The combination of fibroin substrates with sericin coatings and interfacial layers suggests immune-smart strategies to reduce inflammatory response and fibrosis around electrodes. The use of bioactive coatings based on silk proteins then favors tissue integration and long-term stability, a key requirement for soft recording/stimulation electrodes and for cutaneous-peripheral sensory bridges. Evidence on the benefits of biofunctionalized surfaces on flexible neural probes supports this design paradigm.
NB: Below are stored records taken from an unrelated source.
Definition prim_dirOf (args : list addr) : EM Value :=
  a ← arg args 0;
  v ← forceValueA a;
  match v with
  | VPath acc p =>
      if isRoot (MkCanonPath p) then mret v
      else
        match parent (MkCanonPath p) with
        | Some q => mret (VPath acc (abs q))
        | None => throw AssertionFailure
        end
  | _ => '(s, c) ← ev_coerce E (RAddr a) [] false false; mret (mkString (fs_dirOf s) c)
  end.

Definition prim_parseDrvName (args : list addr) : EM Value :=
  a ← arg args 0;
  s ← forceStringNoCtx E (RAddr a);
  let parsed := DrvName_new s in
  b ← buildBindings 2;
  b ← alloc_attr b sName (mkString (name parsed) []);
  version ← createSymbol "version";
  b ← alloc_attr b version (mkString (Names.version parsed) []);
  finish b.

Definition prim_compareVersions (args : list addr) : EM Value :=
  a ← arg args 0; b ← arg args 1;
  s ← forceStringNoCtx E (RAddr a);
  t ← forceStringNoCtx E (RAddr b);
  c ← lift (compareVersions (lexical_cast cfg) s t);
  mret (VInt (match c with Lt => -1 | Gt => 1 | Eq => 0 end)).

Fixpoint split_components (fuel : nat) (p : str) : list str :=
  match fuel with
  | O => []
  | S fuel =>
      match p with
      | [] => []
      | _ => let '(c, p) := nextComponent p in match c with [] => [] | _ => c :: split_components fuel p end
      end
  end.
Definition prim_splitVersion (args : list addr) : EM Value :=
  a ← arg args 0;
  s ← forceStringNoCtx E (RAddr a);
  VList <$> mapS (λ c, allocValue (mkString c [])) (split_components (length s) s).

(** * String contexts *)

Definition prim_unsafeDiscardStringContext (args : list addr) : EM Value :=
  a ← arg args 0; '(s, _) ← ev_coerce E (RAddr a) [] false true; mret (mkString s []).

Definition prim_hasContext (args : list addr) : EM Value :=
  a ← arg args 0; '(_, c) ← forceStringCtx cfg E (RAddr a) []; mret (VBool (negb (bool_decide (c = [])))).

Definition prim_unsafeDiscardOutputDependency (args : list addr) : EM Value :=
  a ← arg args 0;
  '(s, c) ← ev_coerce E (RAddr a) [] false true;
  let c2 := foldl (λ c2 x, ctx_insert (match x with CtxDrvDeep p => CtxOpaque p | _ => x end) c2) [] c in
  mret (mkString s c2).

Definition prim_addDrvOutputDependencies (args : list addr) : EM Value :=
  a ← arg args 0;
  '(s, c) ← ev_coerce E (RAddr a) [] false true;
  match c with
  | [CtxOpaque p] => if StorePath.isDerivation p then mret (mkString s [CtxDrvDeep p]) else throw (EvalError "path is not a derivation")
  | [CtxBuilt _ _] => throw (EvalError "`addDrvOutputDependencies` can only act on derivations, not on a derivation output")
  | [CtxDrvDeep p] => mret (mkString s [CtxDrvDeep p])
  | _ => throw (EvalError "context of string must have exactly one element")
  end.

Record ContextInfo := MkContextInfo { ci_path : bool; ci_allOutputs : bool; ci_outputs : list str }.
(** [contextInfos[p]] is updated; the map is ordered by path. *)
Fixpoint ci_update (p : StorePath) (f : ContextInfo → ContextInfo) (m : list (StorePath * ContextInfo)) : list (StorePath * ContextInfo) :=
  match m with
  | [] => [(p, f (MkContextInfo false false []))]
  | (q, i) :: m' =>
      match sp_compare p q with
      | Lt => (p, f (MkContextInfo false false [])) :: m
      | Eq => (q, f i) :: m'
      | Gt => (q, i) :: ci_update p f m'
      end
  end.
Definition ci_add (m : list (StorePath * ContextInfo)) (x : BsdStringContextElem) : result (list (StorePath * ContextInfo)) :=
  match x with
  | CtxDrvDeep p => Ok (ci_update p (λ i, MkContextInfo (ci_path i) true (ci_outputs i)) m)
  | CtxBuilt d o =>
      p ← resolveDerivedPath cfg d;
      Ok (ci_update p (λ i, MkContextInfo (ci_path i) (ci_allOutputs i) (ci_outputs i ++ [o])) m)
  | CtxOpaque p => Ok (ci_update p (λ i, MkContextInfo true (ci_allOutputs i) (ci_outputs i)) m)
  end.
Definition ci_value (sPath sAllOutputs : Symbol) (i : ContextInfo) : EM Value :=
  b ← buildBindings 3;
  b ← (if ci_path i then alloc_attr b sPath (VBool true) else mret b);
  b ← (if ci_allOutputs i then alloc_attr b sAllOutputs (VBool true) else mret b);
  b ← match ci_outputs i with
      | [] => mret b
      | l => l ← mapS (λ o, allocValue (mkString o [])) l; alloc_attr b sOutputs (VList l)
      end;
  finish b.
Definition prim_getContext (args : list addr) : EM Value :=
  a ← arg args 0;
  '(_, c) ← forceStringCtx cfg E (RAddr a) [];
  infos ← lift (foldR ci_add [] c);
  b ← buildBindings (length infos);
  sPath ← createSymbol "path";
  sAllOutputs ← createSymbol "allOutputs";
  b ← foldS (λ b (x : StorePath * ContextInfo),
      v ← ci_value sPath sAllOutputs x.2;
      name ← createSymbol (printStorePath (storeDir cfg) x.1);
      alloc_attr b name v) b infos;
  finish b.

(** One attribute of the second argument of [appendContext]. *)
Definition append_one (sPath sAllOutputs : Symbol) (c : BsdStringContext) (i : Attr) : EM BsdStringContext :=
  name ← symbolStr i.1;
  isPath ← lift (isStorePath (storeDir cfg) name);
  if negb isPath then throw (EvalError "context key is not a store path")
  else
    namePath ← lift (parseStorePath (storeDir cfg) name);
    (if readOnlyMode cfg then mret tt else lift (ensurePath cfg namePath));;
    b ← forceAttrs E (RAddr i.2);
    p ← attr_get b sPath;
    c ← match p with
        | Some a => p ← forceBool E (RAddr a); mret (if p : bool then ctx_insert (CtxOpaque namePath) c else c)
        | None => mret c
        end;
    o ← attr_get b sAllOutputs;
    c ← match o with
        | Some a =>
            p ← forceBool E (RAddr a);
            if p : bool then
              if negb (hasSuffix name drvExtension) then throw (EvalError "tried to add all-outputs context of a path that is not a derivation")
              else mret (ctx_insert (CtxDrvDeep namePath) c)
            else mret c
        | None => mret c
        end;
    o ← attr_get b sOutputs;
    match o with
    | Some a =>
        l ← forceList E (RAddr a);
        if negb (length l =? 0)%nat && negb (hasSuffix name drvExtension) then
          throw (EvalError "tried to add derivation output context of a path that is not a derivation")
        else
          foldS (λ c elem, outputName ← forceStringNoCtx E (RAddr elem); mret (ctx_insert (CtxBuilt (SOpaque namePath) outputName) c)) c l
    | None => mret c
    end.
Definition prim_appendContext (args : list addr) : EM Value :=
  x ← arg args 0; y ← arg args 1;
  '(orig, c) ← forceStringCtx cfg E (RAddr x) [];
  b ← forceAttrs E (RAddr y);
  sPath ← createSymbol "path";
  sAllOutputs ← createSymbol "allOutputs";
  c ← foldS (append_one sPath sAllOutputs) c b;
  mret (mkString orig c).

(** * The table of primitive operations *)

Definition prim_fun (p : PrimOp) : list addr → EM Value :=
  match p with
  | PBreak => prim_break
  | PAbort => prim_abort
  | PThrow => prim_throw
  | PAddErrorContext => prim_addErrorContext
  | PTryEval => prim_tryEval
  | PSeq => prim_seq
  | PDeepSeq => prim_deepSeq
  | PTypeOf => prim_typeOf
  | PIsNull => type_test nNull
  | PIsFunction => type_test nFunction
  | PIsInt => type_test nInt
  | PIsFloat => type_test nFloat
  | PIsString => type_test nString
  | PIsBool => type_test nBool
  | PIsPath => type_test nPath
  | PIsAttrs => type_test nAttrs
  | PIsList => type_test nList
  | PGenericClosure => prim_genericClosure
  | PToString => prim_toString
  | PSubstring => prim_substring
  | PStringLength => prim_stringLength
  | PConcatStringsSep => prim_concatStringsSep
  | PReplaceStrings => prim_replaceStrings
  | PAttrNames => prim_attrNames
  | PAttrValues => prim_attrValues
  | PGetAttr => prim_getAttr
  | PHasAttr => prim_hasAttr
  | PRemoveAttrs => prim_removeAttrs
  | PListToAttrs => prim_listToAttrs
  | PIntersectAttrs => prim_intersectAttrs
  | PCatAttrs => prim_catAttrs
  | PFunctionArgs => prim_functionArgs
  | PMapAttrs => prim_mapAttrs
  | PZipAttrsWith => prim_zipAttrsWith
  | PElemAt => prim_elemAt
  | PHead => prim_head
  | PTail => prim_tail
  | PMap => prim_map
  | PFilter => prim_filter
  | PElem => prim_elem
  | PConcatLists => prim_concatLists
  | PLength => prim_length
  | PFoldlStrict => prim_foldlStrict
  | PAny => anyOrAll true
  | PAll => anyOrAll false
  | PGenList => prim_genList
  | PSort => prim_sort
  | PPartition => prim_partition
  | PGroupBy => prim_groupBy
  | PConcatMap => prim_concatMap
  | PAdd => prim_add
  | PSub => prim_sub
  | PMul => prim_mul
  | PDiv => prim_div
  | PBitAnd => bit_op Z.land
  | PBitOr => bit_op Z.lor
  | PBitXor => bit_op Z.lxor
  | PLessThan => prim_lessThan
  | PCeil => prim_round true
  | PFloor => prim_round false
  | PBaseNameOf => prim_baseNameOf
  | PDirOf => prim_dirOf
  | PParseDrvName => prim_parseDrvName
  | PCompareVersions => prim_compareVersions
  | PSplitVersion => prim_splitVersion
  | PUnsafeDiscardStringContext => prim_unsafeDiscardStringContext
  | PHasContext => prim_hasContext
  | PUnsafeDiscardOutputDependency => prim_unsafeDiscardOutputDependency
  | PAddDrvOutputDependencies => prim_addDrvOutputDependencies
  | PGetContext => prim_getContext
  | PAppendContext => prim_appendContext
  end.
End primops.
(* ===== verification/EvalInv.v ===== *)
(** Well-formed states of the evaluator and the rules to verify its functions.

    An expression is [bound] in a list of frames, the shapes of the environments
    it is evaluated in: what variable resolution and the parser guarantee. The
    invariant [Inv] says that what is live in the heap refers only to what is
    live: thunks and functions to environments of the shape they are bound in
    whose slots are filled, sets and lists to values. Thunks made for an
    environment before it is complete are dead until it is; they stay dead if an
    exception ends its construction. [sat X m Q s] states that [m], started in a
    well-formed state [s], ends in a well-formed state that extends [s], returns
    with [Q] or throws an exception that is not a failed assertion or undefined
    behaviour; [X] are the environments under construction. *)

From S2P Require Import Prelude State Strings Sort Expr Value Eval.

(** * Bound expressions *)

(** The variables of an environment with their slots, a [with], or the sources
    of [inherit (e)]. *)
Inductive Frame := FVars (vars : list (Symbol * nat)) | FWith | FInherit (n : nat).

Definition frame_slot (f : Frame) (d : nat) : Prop :=
  match f with FVars vars => d ∈ vars.*2 | FWith => d = 0%nat | FInherit n => (d < n)%nat end.

Fixpoint with_ok (sh : list Frame) (w : With) : Prop :=
  match w with
  | MkWith prev parent =>
      head sh = Some FWith ∧ match parent with Some w => with_ok (drop prev sh) w | None => True end
  end.

Definition var_ok (sh : list Frame) (fromWith : option With) (level displ : nat) : Prop :=
  match fromWith with
  | None => ∃ f, sh !! level = Some f ∧ frame_slot f displ
  | Some w => with_ok (drop level sh) w
  end.

Section all.
Context {A : Type} (P : A → Prop).
Definition allP : list A → Prop := fix go l := match l with [] => True | x :: l => P x ∧ go l end.
Definition allO (o : option A) : Prop := match o with Some x => P x | None => True end.
Definition allPath : list (Symbol + A) → Prop :=
  fix go l := match l with [] => True | inl _ :: l => go l | inr e :: l => P e ∧ go l end.
Definition allPairs : list (A * A) → Prop := fix go l := match l with [] => True | (n, v) :: l => P n ∧ P v ∧ go l end.
Definition allFormals : list (Symbol * option A) → Prop :=
  fix go l := match l with [] => True | (_, o) :: l => allO o ∧ go l end.
End all.
Definition allDefs {A} (P Q R : A → Prop) : list (Symbol * AttrDef A) → Prop :=
  fix go l := match l with
              | [] => True
              | (_, d) :: l => match ad_kind d with Plain => P (ad_e d) | Inherited => Q (ad_e d) | InheritedFrom => R (ad_e d) end ∧ go l
              end.

Definition sorted_syms (l : list Symbol) : Prop := StronglySorted lt l.

(** A program: the number of symbols when it was parsed, and whether it may
    have functions that refuse sets of arguments. *)
Record Prog := MkProg { n_symbols :> nat; strict : bool }.
(** Every formal has a default, and other arguments are accepted. *)
Definition has_default {E} (x : Symbol * option E) : bool := match x.2 with Some _ => true | None => false end.
Definition lenient {E} (f : FormalsOf E) : bool := ellipsis f && forallb has_default (formals f).

Section bound.
Context (N : Prog).

Definition names_ok (l : list Symbol) : Prop := sorted_syms l ∧ Forall (λ x, 0 < x ≤ N)%nat l.
Definition displs_ok {E} (l : list (Symbol * AttrDef E)) : Prop := ∀ i x d, l !! i = Some (x, d) → ad_displ d = i.

Definition rec_frame {E} (l : list (Symbol * AttrDef E)) : Frame := FVars (rec_vars l).
Definition lambda_frame {E} (arg : Symbol) (fs : option (FormalsOf E)) : Frame := FVars (lambda_vars arg fs).
(** The frames the sources of [inherit (e)] add. *)
Definition inherit_frames {E} (froms : option (list E)) (sh : list Frame) : list Frame :=
  match froms with Some l => FInherit (length l) :: sh | None => sh end.
Definition has_froms {E} (froms : option (list E)) : Prop := is_Some froms.

Fixpoint bound (sh : list Frame) (e : Expr) : Prop :=
  match e with
  | ExprInt _ | ExprFloat _ | ExprString _ | ExprPath _ _ => True
  | ExprVar _ fromWith level displ => var_ok sh fromWith level displ
  | ExprInheritFrom displ => var_ok sh None 0 displ
  | ExprSelect e path def => bound sh e ∧ allPath (bound sh) path ∧ allO (bound sh) def
  | ExprOpHasAttr e path => bound sh e ∧ allPath (bound sh) path
  | ExprAttrs a =>
      let inner := if recursive a then rec_frame (attrs a) :: sh else sh in
      names_ok (attrs a).*1 ∧ (recursive a = true → displs_ok (attrs a)) ∧
      allO (allP (bound inner)) (inheritFromExprs a) ∧
      allDefs (bound inner) (bound sh) (λ e, has_froms (inheritFromExprs a) ∧ bound (inherit_frames (inheritFromExprs a) inner) e) (attrs a) ∧
      allPairs (bound inner) (dynamicAttrs a)
  | ExprList l => allP (bound sh) l
  | ExprLambda arg fs body =>
      let inner := lambda_frame arg fs :: sh in
      match fs with
      | Some f => (names_ok (formals f).*1 ∧ strict N || lenient f = true) ∧ allFormals (bound inner) (formals f)
      | None => (arg ≠ 0)%nat
      end ∧
      bound inner body
  | ExprCall fn args => bound sh fn ∧ allP (bound sh) args
  | ExprLet a body =>
      let inner := rec_frame (attrs a) :: sh in
      allO (allP (bound inner)) (inheritFromExprs a) ∧
      allDefs (bound inner) (bound sh) (λ e, has_froms (inheritFromExprs a) ∧ bound (inherit_frames (inheritFromExprs a) inner) e) (attrs a) ∧
      bound inner body
  | ExprWith attrs body _ => bound sh attrs ∧ bound (FWith :: sh) body
  | ExprIf c t e => bound sh c ∧ bound sh t ∧ bound sh e
  | ExprAssert c b => bound sh c ∧ bound sh b
  | ExprOpNot e => bound sh e
  | ExprBinOp _ e1 e2 => bound sh e1 ∧ bound sh e2
  | ExprConcatStrings _ es => allP (bound sh) es
  end.

End bound.

(** * Well-formed states *)

(** A state and the values in it that are dead. *)
Record World := MkWorld { st :> EvalState; dead : list addr }.

Definition aok (s : World) (a : addr) : Prop := (a < length (values s))%nat ∧ a ∉ dead s.
Definition sym_ok (s : World) (x : Symbol) : Prop := (0 < x ≤ length (symbols s))%nat.
Definition slot_live (s : World) (env : Env) (d : nat) : Prop := ∃ v, env_values env !! d = Some (Some v) ∧ aok s v.

Fixpoint env_ok (s : World) (sh : list Frame) (a : addr) : Prop :=
  match sh with
  | [] => True
  | f :: sh' =>
      ∃ env, envs s !! a = Some env ∧ (∀ d, frame_slot f d → slot_live s env d) ∧
      match sh' with [] => True | _ => ∃ up, env_up env = Some up ∧ env_ok s sh' up end
  end.

Fixpoint chain (v : Value) : option (PrimOp * list addr) :=
  match v with
  | VPrimOp p => Some (p, [])
  | VPrimOpApp l a => r ← chain l; Some (r.1, r.2 ++ [a])
  | _ => None
  end.

Definition no_nul (s : str) : Prop := NUL ∉ s.
Definition attrs_ok (s : World) (b : list Attr) : Prop :=
  sorted_syms b.*1 ∧ Forall (λ x : Attr, sym_ok s x.1 ∧ aok s x.2) b.

(** The operations that can fail badly: [break] returns what is not evaluated,
    [appendContext] asserts that no name is empty. *)
Definition crash_free (p : PrimOp) : Prop := p ≠ PBreak ∧ p ≠ PAppendContext.

Section inv.
Context (N : Prog).

Definition vok (s : World) (v : Value) : Prop :=
  match v with
  | VString x c => no_nul x ∧ Forall no_nul c
  | VAttrs b => attrs_ok s b
  | VList l => Forall (aok s) l
  | VThunk env e => ∃ sh, env_ok s sh env ∧ bound N sh e
  | VApp l r => aok s l ∧ aok s r
  | VLambda env arg fs body => ∃ sh, env_ok s sh env ∧ bound N sh (ExprLambda arg fs body)
  | VPrimOp p => crash_free p
  | VPrimOpApp _ _ => ∃ p l, chain v = Some (p, l) ∧ crash_free p ∧ (length l < arity p)%nat ∧ Forall (aok s) l
  | _ => True
  end.

Definition whnf (v : Value) : Prop := type v ≠ nThunk.
Definition wval (s : World) (v : Value) : Prop := vok s v ∧ whnf v.

Record Inv (s : World) : Prop := {
  inv_values : ∀ a v, a ∉ dead s → values s !! a = Some v → vok s v;
  inv_dead : Forall (λ a, a < length (values s))%nat (dead s);
  inv_symbols : ∃ t, symbols s = initial_symbols ++ t;
  inv_names : NoDup (symbols s) ∧ Forall no_nul (symbols s);
  inv_parsed : (N ≤ length (symbols s))%nat;
}.
End inv.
From epidermis to clinical cloud

Electronic skins based on fibroin, with conductive functional layers and sericin as skin interface, compose thin stacks that include multimodal sensors, haptic actuators, micro-energetics and radio modules. These layers can be printed and also transferred cold, maintaining their compliance and breathability. In clinical remote monitoring pathways, signal quality and skin stability are primary constraints, and it is here that the fibroin-sericin pair functions, specifically, as digital connective tissue that harmonizes mechanics, surface chemistry and bioelectronics, reducing artifacts and improving patient adherence.

The field is now moving towards skins that sense, communicate and self-power, and in perspective interact with the chemical environment. The arrival of optical/electronic e-skins and ambient energy membranes on protein matrix opens up prosthetics with realistic touch, safer collaborative robotics and neural interfaces pleasant to tissue. The specificity of fibroin as structural matrix and sericin as bioactive interface suggests resorbable or minimal-maintenance platforms, with sensors and actuators that dialogue with skin and peripheral nerves naturally.